Ein außergewöhnlicher Künstler, der Hallenser Andreas Schmidt, beschrieb im Tagebuch seine künstlerische Unfähigkeit für die abbildhafte Darstellung der Welt und sehnte sich nach einem unbekümmerten Umgang mit bildnerischen Mitteln. In seinem Bild »Der Märchenerzähler ist da«, das auch zum Motiv der Ausstellung wurde, hatte er direkte gesellschaftliche Bezüge vermieden und seine Sehnsucht nach einer kommentarfreien Kunst offenbart. Schmidts sensibler und gefährdeter Kosmos des Kindseins ist ein Gleichnis für den sensiblen und gefährdeten Kosmos der freien Kunst in der Gesellschaft überhaupt. Das ist meine persönliche Lesart. Ich möchte aber anmerken, dass gerade diese nuancenreichen Haltungen der jüngeren Künstler in dem bisherigen Streit um die Kunst noch immer seltsam unbemerkt geblieben und unbearbeitet sind.

Bleibt zum Schluss die Frage: Welche Bedeutung haben diese vielen Kunstwerke der DDR heute noch? Zum einen haben sie uns noch immer etwas mitzuteilen. Sie können den nächsten Generationen sehr differenziert Geschichte vergegenwärtigen, denn die Gesellschaft der DDR und das, was sie im Inneren zusammengehalten und letztlich zu ihrem Ende geführt hat, lässt sich ohne die Kunst überhaupt nicht begreifen. Zum anderen hat eine tatsächliche Auseinandersetzung um die ästhetische Qualität der Kunstwerke und ihrer Rezeption noch nicht stattgefunden, und sie wird auch nicht stattfinden, solange politisch-moralische oder ästhetische Pauschalurteile überwiegen und eine undifferenzierte Einteilung in die Staatskünstler und die Künstler-Dissidenten den Bilderstreit beherrschen. Die Kunstprozesse und Künstlerbiografien waren in der DDR kompliziert und vielschichtig. Als Künstler zu agieren war ein ständiger zäher Kampf um die Emanzipation der Kunst, der immer mit Widerstand und mit Anpassung geführt wurde.

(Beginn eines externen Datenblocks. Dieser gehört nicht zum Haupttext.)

Lemma parse_exclusions es rest a :
  parse_options (concat ((λ e, ["--exclude-dir"; e]) <$> es) ++ rest) a = parse_options rest (add_exclusions es a).
Proof.
  revert a. induction es as [|e es IH]; intros a; cbn [fmap list_fmap concat app].
  - f_equal. destruct a. unfold add_exclusions, set_texts. simpl. by rewrite app_nil_r.
  - rewrite (parse_value _ AddExclusion) by done. cbn -[parse_options]. rewrite IH. unfold add_exclusions, set_texts. simpl. by rewrite <-app_assoc.
Qed.

(** The numbers, whatever order they are set in. *)
Lemma set_numbers_lookup n os a o : ca_number (set_numbers n os a) o = if decide (o ∈ os) then n o else ca_number a o.
Proof.
  unfold set_numbers. revert a. induction os as [|x os IH]; intros a; cbn [foldl]; [rewrite decide_False; [done|apply not_elem_of_nil]|].
  rewrite IH. cbn [ca_number set_number]. destruct (decide (o ∈ os)) as [Hin|Hin], (decide (o ∈ x :: os)) as [Hin'|Hin']; try done.
  - by destruct Hin'; right.
  - apply elem_of_cons in Hin' as [->|]; [|done]. by rewrite decide_True.
  - rewrite decide_False; [done|]. intros ->. by destruct Hin'; left.
Qed.
Lemma set_numbers_rest n os a : ∃ f, set_numbers n os a =
  MkCliArguments (ca_command a) (ca_graph a) (ca_index a) (ca_workspace a) (ca_roots a) (ca_query a) (ca_include_generated a)
    (ca_watch_iterations a) (ca_allow_without_consumers a) (ca_custom_excluded_directories a) f.
Proof.
  unfold set_numbers. revert a. induction os as [|x os IH]; intros a; simpl; [exists (ca_number a); by destruct a|].
  destruct (IH (set_number x (n x) a)) as [f ->]. by exists f.
Qed.

Lemma number_listed o : o ∈ all_numbers.
Proof. apply (bool_decide_eq_true (o ∈ all_numbers)). by destruct o. Qed.

(** The remaining options, each into a field that has its default. *)
Section fields.
Context (c : string) (g i w q : option string) (r ex : list string) (ge al : bool) (it : option Z) (f : number → Z).
Context (rest : list string).

Lemma parse_graph v : parse_options (optional "--graph" v ++ rest) (MkCliArguments c None i w r q ge it al ex f)
  = parse_options rest (MkCliArguments c v i w r q ge it al ex f).
Proof. by destruct v. Qed.
Lemma parse_index v : parse_options (optional "--index" v ++ rest) (MkCliArguments c g None w r q ge it al ex f)
  = parse_options rest (MkCliArguments c g v w r q ge it al ex f).
Proof. by destruct v. Qed.
Lemma parse_workspace v : parse_options (optional "--workspace" v ++ rest) (MkCliArguments c g i None r q ge it al ex f)
  = parse_options rest (MkCliArguments c g i v r q ge it al ex f).
Proof. by destruct v. Qed.
Lemma parse_query v : parse_options (optional "--query" v ++ rest) (MkCliArguments c g i w r None ge it al ex f)
  = parse_options rest (MkCliArguments c g i w r v ge it al ex f).
Proof. by destruct v. Qed.
Lemma parse_iterations v : (∀ n, v = Some n → (0 ≤ n ≤ u32_max)%Z) →
  parse_options (optional "--watch-iterations" (print_number <$> v) ++ rest) (MkCliArguments c g i w r q ge None al ex f)
  = parse_options rest (MkCliArguments c g i w r q ge v al ex f).
Proof.
  intros Hv. destruct v as [n|]; [|done]. cbn [optional fmap option_fmap option_map app]. rewrite (parse_value _ SetIterations) by done.
  unfold apply_option, next_number. cbn [ok_or mbind]. unfold result_bind. by rewrite (parse_unsigned_print u32_max n (Hv n eq_refl)).
Qed.
Lemma parse_generated v : parse_options (flagged "--include-generated" v ++ rest) (MkCliArguments c g i w r q false it al ex f)
  = parse_options rest (MkCliArguments c g i w r q v it al ex f).
Proof. by destruct v. Qed.
Lemma parse_allow v : parse_options (flagged "--allow-without-consumers" v) (MkCliArguments c g i w r q ge it false ex f)
  = Ok (MkCliArguments c g i w r q ge it v ex f).
Proof. by destruct v. Qed.
End fields.
Lemma require_reconciliation_total g v cp reason row :
  volumes g !! v = Some row → in_i64 (v_generation row + 1) → pc_volume_id cp = v →
  ∃ sum g' row', apply_batch (MkGraphMutationBatch v cp [RequireReconciliation v reason]) g = Ok (sum, g') ∧
    volumes g' !! v = Some row' ∧ v_state row' = volume_state_code VNeedsReconciliation ∧
    v_generation row' = (v_generation row + 1)%Z ∧
    checkpoints g' !! v = Some (checkpoint_row_of cp) ∧ sessions g' = sessions g.
Proof.
  intros Hrow Hgen Hcp.
  destruct (volume_batch_total g v cp (RequireReconciliation v reason) row
    (set_volume_jobs (<[v := VolumeJobRow (v_generation row + 1) None 0]> (volume_jobs g))
      (set_volumes (<[v := set_reason (Some (reconciliation_reason_code reason))
         (set_state (volume_state_code VNeedsReconciliation) row)]> (volumes g)) g)) 1)
    as (sum & row1 & Hrow1 & Hb); try done.
  - unfold validate_mutation_volume. cbn [mutation_volume mbind result_bind]. by rewrite decide_True.
  - cbn [apply_mutation]. unfold update_volume, mbind, M_bind. rewrite Hrow.
    unfold lift, require_single_update. rewrite decide_True by done.
    unfold enqueue_volume_projection_refresh, check_fk, gets, volume_exists, mbind, M_bind.
    cbn [volumes set_volumes]. rewrite lookup_insert_eq, bool_decide_eq_true_2 by done. reflexivity.
  - cbn [volumes set_volumes set_volume_jobs]. rewrite lookup_insert_eq. done.
  - cbn [volumes set_volumes set_volume_jobs] in Hrow1. rewrite lookup_insert_eq in Hrow1. injection Hrow1 as <-.
    eexists sum, _, _. split; [exact Hb|]. cbn [volumes advance_volume set_checkpoints set_volumes checkpoints sessions set_volume_jobs].
    rewrite !lookup_insert_eq. done.
Qed.

Lemma begin_observation_scan_total g d mode reason :
  in_i64 (generation_or_zero (vd_volume_id d) g + 1) →
  ∃ s g', begin_observation_scan d mode reason g = Ok (s, g') ∧
    sessions g' !! vd_volume_id d =
      Some (SessionRow (generation_or_zero (vd_volume_id d) g + 1) (observation_scan_mode_code mode) 0 None None None).
Proof.
  intros Hgen. unfold begin_observation_scan, mbind, M_bind, get_state, lift.
  unfold i64_checked_add. rewrite decide_True by done. cbn [ok_or]. unfold upsert_volume, modify, update_volume.
  cbn [volumes set_volumes]. rewrite lookup_insert_eq.
  unfold enqueue_volume_projection_refresh, check_fk, gets, volume_exists, mbind, M_bind, modify.
  cbn [volumes set_volumes]. rewrite lookup_insert_eq, bool_decide_eq_true_2 by done. cbn [ensure set_volume_jobs volumes].
  eexists _, _. split.
  - unfold mret, M_ret. cbn [volumes set_volumes set_volume_jobs]. rewrite lookup_insert_eq, bool_decide_eq_true_2 by done. reflexivity.
  - cbn [sessions set_sessions]. apply lookup_insert_eq.
Qed.

(** ** Branches of a step *)

(** A volume being followed: no scan in progress, a checkpoint, and no reconciliation pending. *)
Definition followed (g : db) (v : volume_id) (cp : ProviderCheckpoint) (row : volume_row) : Prop :=
  sessions g !! v = None ∧ checkpoint g v = Some cp ∧ volumes g !! v = Some row ∧
  (v_state row = volume_state_code VOnline ∨ v_state row = volume_state_code VOffline).

Lemma followed_step q d n c cp row :
  q_open q = Ok tt → followed (oc_graph c) (vd_volume_id d) cp row →
  step_volume q d n c = read_incremental d cp n c.
Proof.
  intros Hq (Hs & Hcp & Hrow & Hstate). unfold step_volume, mbind, St_bind, st_lift. rewrite Hq.
  cbn [map_err]. unfold read_graph, observation_session. rewrite Hs. cbn [map_err]. rewrite Hcp. cbn [map_err].
  unfold volume_state. rewrite Hrow. destruct Hstate as [-> | ->]; reflexivity.
Qed.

Die Kunst – auch die Kunst als ein Ereignis mit politisch-kritischem Hintergrund – ordnet sich nicht den Gesetzen der Realität unter, sondern im Idealfall den Gesetzen des Neuvollzugs – gegen die Realität. Die Kunst ist ein Denken ihrer eigenen Situation und zielt auf ihre Veränderbarkeit. Mit jedem Kunstwerk wird insofern auf die bisherige Wirklichkeit der Kunst angespielt und zwar hinsichtlich ihrer möglichen Überschreitung. Wer sich die Mühe macht und den Blick auf das einzelne Kunstwerk und seinen Urheber lenkt, der erfährt etwas über die Instrumente der Kunst, über schöpferische Untersuchungen der eigenen Mittel, über die Wirklichkeit der Kunst und die Fähigkeit oder Unfähigkeit zum Neuvollzug. Für die einen Künstler waren dabei die äußeren Umstände in der DDR ideal, für die anderen bedeutete das gesellschaftliche System das Ende ihrer Kunst, weil die Vielfalt der künstlerischen Veränderungs- und Überschreitungsmöglichkeiten in der Kunstpolitik und -praxis reglementiert wurde.

Ich habe meine Ausführungen mit einem Zitat begonnen und möchte mit einem Zitat enden. Der im Januar verstorbene Kunsthistoriker, Galerist, Museumsgründer und Hochschulrektor Klaus Werner schrieb 1991: „Abstraktion und Informell galten als Ästhetik der Demokratie … gegenüber dem sozialistischen Realismus, dem ästhetischen Stilmittel des Totalitarismus. Diese Diskussion der Kunstkritik hatte viele Argumente, aber nicht die Geduld der Berührung.“ Wenn ich Ihnen etwas mit auf den Weg in die Ausstellung geben könnte, dann wäre es diese Geduld für Berührung.